The postanoxic injury, also known as reperfusion injury, is associated with the returning of anoxic tissues to normal atmosphere. Using tetrazolium chloride staining, ATP content, and seedling growth rate as indicators, we found that postanoxic injuries in soybean (Glycine max) seedlings were more severe after 1 and 2 hours of anoxia than after longer anoxic durations (3 to 5 hours). Anaerobic incubation of root tips in the presence of 100 mm ascorbate, an antioxidant and free radical-scavenging compound, alleviated the postanoxic injury associated with the short durations of anoxia. Extracts from soybean seedling roots returned to air from 1 hour of anoxia had an elevated capacity to produce superoxide radicals over extracts from postanoxic roots stressed for 3 or 5 hours. Activity of superoxide dismutase in soybean roots returned to air from 1 and 2 hours of anoxia was 30 to 50% lower than activities in roots returned to air from 5 hours of anoxia. Superoxide dismutase-specific transcripts were also lower in postanoxic roots stressed for 1 hour than in roots stressed for longer anoxic durations. The evidence suggested that the postanoxic injury of soybean roots after a short anoxic stress was associated with an increased superoxide radicals production capacity coupled with a reduced superoxide dismutase activity. Periods of anoxia of at least 3 hours were necessary for soybean seedlings to develop the ability to cope with postanoxic stress.
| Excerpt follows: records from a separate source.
Definition buildPipelineSteps (deployment : DeploymentConfig) : M World (list PipelineStep) :=
  let steps := [] in
  (* Step 1: Clone repository *)
  id0 <- uuidv4 ;;
  let steps := steps ++ [newStep id0 "Clone Repository" "clone" []
                 (JObj [("repository", JStr (githubRepo deployment));
                        ("branch", JStr (branch deployment))])] in
  (* Step 2: Infrastructure steps *)
  steps <- match terraform (config deployment) with
           | Some tf =>
               id1 <- uuidv4 ;;
               s0 <- step_at steps 0 ;;
               let steps := steps ++ [newStep id1 "Terraform Plan" "terraform-plan"
                                        [s_id s0] (JObj tf)] in
               id2 <- uuidv4 ;;
               s1 <- step_at steps 1 ;;
               ret (steps ++ [newStep id2 "Terraform Apply" "terraform-apply"
                                [s_id s1] (JObj tf)])
           | None => ret steps
           end ;;
  (* Step 3: Application deployment *)
  steps <- match helm (config deployment) with
           | Some h =>
               id3 <- uuidv4 ;;
               dep <- (if terraform (config deployment) is Some _
                       then step_at steps 2 else step_at steps 0) ;;
               ret (steps ++ [newStep id3 "Helm Deploy" "helm-deploy" [s_id dep]
                                (JObj (obj_set "targetNamespace"
                                         (JStr (targetNamespace deployment))
                                         (obj_set "targetCluster"
                                            (JStr (targetCluster deployment)) h)))])
           | None => ret steps
           end ;;
  (* Step 4: Post-deployment configuration *)
  steps <- match ansible (config deployment) with
           | Some a =>
               id4 <- uuidv4 ;;
               last <- step_at steps (length steps - 1) ;;
               ret (steps ++ [newStep id4 "Ansible Configuration" "ansible-run"
                                [s_id last] (JObj a)])
           | None => ret steps
           end ;;
  ret steps.

(** ** The runner: state is the pipeline object in memory and the world *)

Definition Run (A : Type) : Type := M (Pipeline * World) A.

(** A world-only effect performed by the runner. *)
Definition liftW {A} (m : M World A) : Run A :=
  fun '(p, w) => let '(r, w1) := m w in (r, (p, w1)).

Definition get_pipeline : Run Pipeline := fun '(p, w) => (Ok p, (p, w)).

Definition modify_pipeline (f : Pipeline -> Pipeline) : Run unit :=
  fun '(p, w) => (Ok tt, (f p, w)).

(** The object [pipeline.steps[i]]. *)
Definition the_step (i : nat) : Run PipelineStep :=
  p <- get_pipeline ;; step_at (steps p) i.

(** An assignment to a field of [pipeline.steps[i]]. *)
Definition modify_step (i : nat) (f : PipelineStep -> PipelineStep) : Run unit :=
  modify_pipeline (fun p => set_steps (alter f i (steps p)) p).

(** ** PipelineOrchestrator.areDependenciesCompleted *)

(** [allSteps.find(s => s.id === depId)] *)
Definition find_step (depId : string) (allSteps : list PipelineStep) : option PipelineStep :=
  List.find (fun s => bool_decide (s_id s = depId)) allSteps.

Definition areDependenciesCompleted (step : PipelineStep) (allSteps : list PipelineStep) : bool :=
  forallb (fun depId =>
             match find_step depId allSteps with
             | Some dep => bool_decide (s_status dep = SCompleted)
             | None => false
             end) (dependencies step).

(** ** PipelineOrchestrator.executeStep *)

(** The [switch (step.type)] of [executeStep]. *)
Definition runTool (i : nat) : Run unit :=
  step <- the_step i ;;
  pipeline <- get_pipeline ;;
  let pid := p_id pipeline in
  if decide (s_type step = "clone") then
    repository <- prop "repository" (s_config step) ;;
    branch_ <- prop "branch" (s_config step) ;;
    _ <- liftW (call_tool pid i (CloneRepository repository branch_)) ;;
    ret tt
  else if decide (s_type step = "terraform-plan") then
    planOutput <- liftW (call_tool pid i (TerraformPlan (s_config step))) ;;
    modify_step i (push_logs planOutput)
  else if decide (s_type step = "terraform-apply") then
    applyOutput <- liftW (call_tool pid i (TerraformApply (s_config step))) ;;
    modify_step i (push_logs applyOutput)
  else if decide (s_type step = "helm-deploy") then
    helmOutput <- liftW (call_tool pid i (HelmDeploy (s_config step))) ;;
    modify_step i (push_logs helmOutput)
  else if decide (s_type step = "ansible-run") then
    ansibleOutput <- liftW (call_tool pid i (AnsibleRunPlaybook (s_config step))) ;;
    modify_step i (push_logs ansibleOutput)
  else
    throw ("Unknown step type: " +:+ s_type step).

Definition executeStep (i : nat) : Run unit :=
  modify_step i (set_s_status SRunning) ;;
  t <- liftW new_Date ;;
  modify_step i (set_s_startTime t) ;;
  step <- the_step i ;;
  modify_step i (push_logs ["Starting step: " +:+ s_name step]) ;;
  r <- attempt (
         runTool i ;;
         modify_step i (set_s_status SCompleted) ;;
         modify_step i (push_logs ["Step completed successfully: " +:+ s_name step])) ;;
  match r with
  | Ok _ => ret tt
  | Throw message =>
      modify_step i (set_s_status SFailed) ;;
      modify_step i (push_logs ["Step failed: " +:+ message])
  end ;;
  (* finally *)
  t <- liftW new_Date ;;
  modify_step i (set_s_endTime t) ;;
  pipeline <- get_pipeline ;;
  liftW (Pipeline_save pipeline).

(** ** PipelineOrchestrator.executePipeline *)

(** [for (const step of pipeline.steps)]: the array iterator is at position
    [i]; [n] bounds the number of steps still to visit. *)
Fixpoint scan (n i : nat) : Run unit :=
  match n with
  | 0 => ret tt
  | S n' =>
      pipeline <- get_pipeline ;;
      match steps pipeline !! i with
      | None => ret tt
      | Some step =>
          (* Check if all dependencies are completed *)
          if negb (areDependenciesCompleted step (steps pipeline)) then
            modify_step i (set_s_status SSkipped) ;;
            scan n' (S i)
          else
            executeStep i ;;
            (* Emit real-time updates *)
            pipeline <- get_pipeline ;;
            step <- the_step i ;;
            liftW (emit ("deployment-" +:+ deploymentId pipeline)
                     (StepUpdate (p_id pipeline) step)) ;;
            if decide (s_status step = SFailed) then
              modify_pipeline (set_p_status PFailed)
            else
              scan n' (S i)
      end
  end.

Definition executePipeline : Run unit :=
  r <- attempt (
         pipeline <- get_pipeline ;;
         scan (length (steps pipeline)) 0 ;;
         pipeline <- get_pipeline ;;
         (if decide (p_status pipeline <> PFailed) then
            modify_pipeline (set_p_status PCompleted) ;;
            (* Update deployment *)
            t <- liftW new_Date ;;
            liftW (Deployment_findByIdAndUpdate (deploymentId pipeline)
                     (fun d => set_lastDeployedAt t (set_d_status DCompleted d)))
          else
            liftW (Deployment_findByIdAndUpdate (deploymentId pipeline)
                     (set_d_status DFailed))) ;;
         t <- liftW new_Date ;;
         modify_pipeline (set_p_endTime t) ;;
         pipeline <- get_pipeline ;;
         liftW (Pipeline_save pipeline)) ;;
  match r with
  | Ok _ => ret tt
  | Throw _ =>
      modify_pipeline (set_p_status PFailed) ;;
      t <- liftW new_Date ;;
      modify_pipeline (set_p_endTime t) ;;
      pipeline <- get_pipeline ;;
      liftW (Pipeline_save pipeline) ;;
      liftW (Deployment_findByIdAndUpdate (deploymentId pipeline) (set_d_status DFailed))
  end.

(** ** PipelineOrchestrator: the facade *)

(** [this.executePipeline(pipeline).catch(...)]: the run is handed to the
    event loop and the caller goes on. *)
Definition spawn (pipeline : Pipeline) : M World unit :=
  fun w => (Ok tt, with_background (background w ++ [pipeline]) w).

(** The event loop runs the oldest pending run to its end; a rejection is
    logged and dropped. *)
Definition run_background : M World unit :=
  fun w =>
    match background w with
    | [] => (Ok tt, w)
    | pipeline :: rest =>
        let '(_, (_, w1)) := executePipeline (pipeline, with_background rest w) in
        (Ok tt, w1)
    end.

Definition startPipeline (deploymentId triggeredBy : string) : M World string :=
  pipelineId <- uuidv4 ;;
  r <- attempt (
         deployment <- Deployment_find deploymentId ;;
         match deployment with
         | None => throw ("Deployment " +:+ deploymentId +:+ " not found")
         | Some deployment =>
             (* Update deployment status *)
             let deployment := set_d_status DRunning deployment in
             Deployment_save deployment ;;
             (* Create pipeline steps based on deployment configuration *)
             steps <- buildPipelineSteps deployment ;;
             (* Create pipeline record *)
             t <- new_Date ;;
             let pipeline :=
               mkPipeline pipelineId deploymentId PRunning steps (Some t) None triggeredBy in
             Pipeline_save pipeline ;;
             (* Start pipeline execution asynchronously *)
             spawn pipeline ;;
             ret pipelineId
         end) ;;
  match r with
  | Ok pipelineId => ret pipelineId
  | Throw message => throw message
  end.

Definition getPipeline (pipelineId : string) : M World (option Pipeline) :=
  Pipeline_findOne pipelineId.

Definition cancelPipeline (pipelineId : string) : M World unit :=
  pipeline <- Pipeline_findOne pipelineId ;;
  match pipeline with
  | Some pipeline =>
      if decide (p_status pipeline = PRunning) then
        let pipeline := set_p_status PCancelled pipeline in
        t <- new_Date ;;
        let pipeline := set_p_endTime t pipeline in
        Pipeline_save pipeline ;;
        Deployment_findByIdAndUpdate (deploymentId pipeline) (set_d_status DCancelled)
      else ret tt
  | None => ret tt
  end.

(** ** The HTTP handlers next to the orchestrator *)

Record Response : Type := mkResponse {
  http_status : nat;
  success : bool;
  error : option string;
  data_pipelineId : option string
}.

(** [req.user?.email || 'unknown'] *)
Definition email_or_unknown (email : option string) : string :=
  match email with
  | Some e => if decide (e = "") then "unknown" else e
  | None => "unknown"
  end.

(** [setTimeout(callback, 5000)]; the callback closes over both documents. *)
Definition setTimeout (pipeline : Pipeline) (deployment : DeploymentConfig) : M World unit :=
  fun w => (Ok tt, with_timers (timers w ++ [(pipeline, deployment)]) w).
Abscisic Acid induces anaerobiosis tolerance in corn.

Flooding is a frequently occurring environmental stress that can severely affect plant growth. This study shows that treatment of corn (Zea mays L.) seedlings with abscisic acid (ABA) increases their tolerance to anoxia 10-fold over untreated seedlings and twofold over seedlings treated with water. Corn seedlings stressed anoxically for 1 day showed only 8% survival when planted in vermiculite. Pretreatment of root tips with 100 micromolar ABA or water for 24 hours before the 1 day anoxic stress increased the anoxic survivability of seedlings to 87% and 47%, respectively. Cycloheximide (5 milligrams per liter), added together with ABA, reduced the seedling survival rate, indicating that the induction of anoxic tolerance in corn by ABA was partly a result of the synthesis of new proteins. ABA treatment induced a threefold increase in alcohol dehydrogenase enzyme activity in corn roots. However, after 24 h of anoxia, alcohol dehydrogenase enzyme activity between the ABA-pretreated and non-pretreated corn roots was not significantly different. The results indicated that ABA played an important role in inducing anoxic tolerance in corn and that the induced tolerance was probably mediated by an increase in alcohol dehydrogenase enzyme activity before the anoxic stress.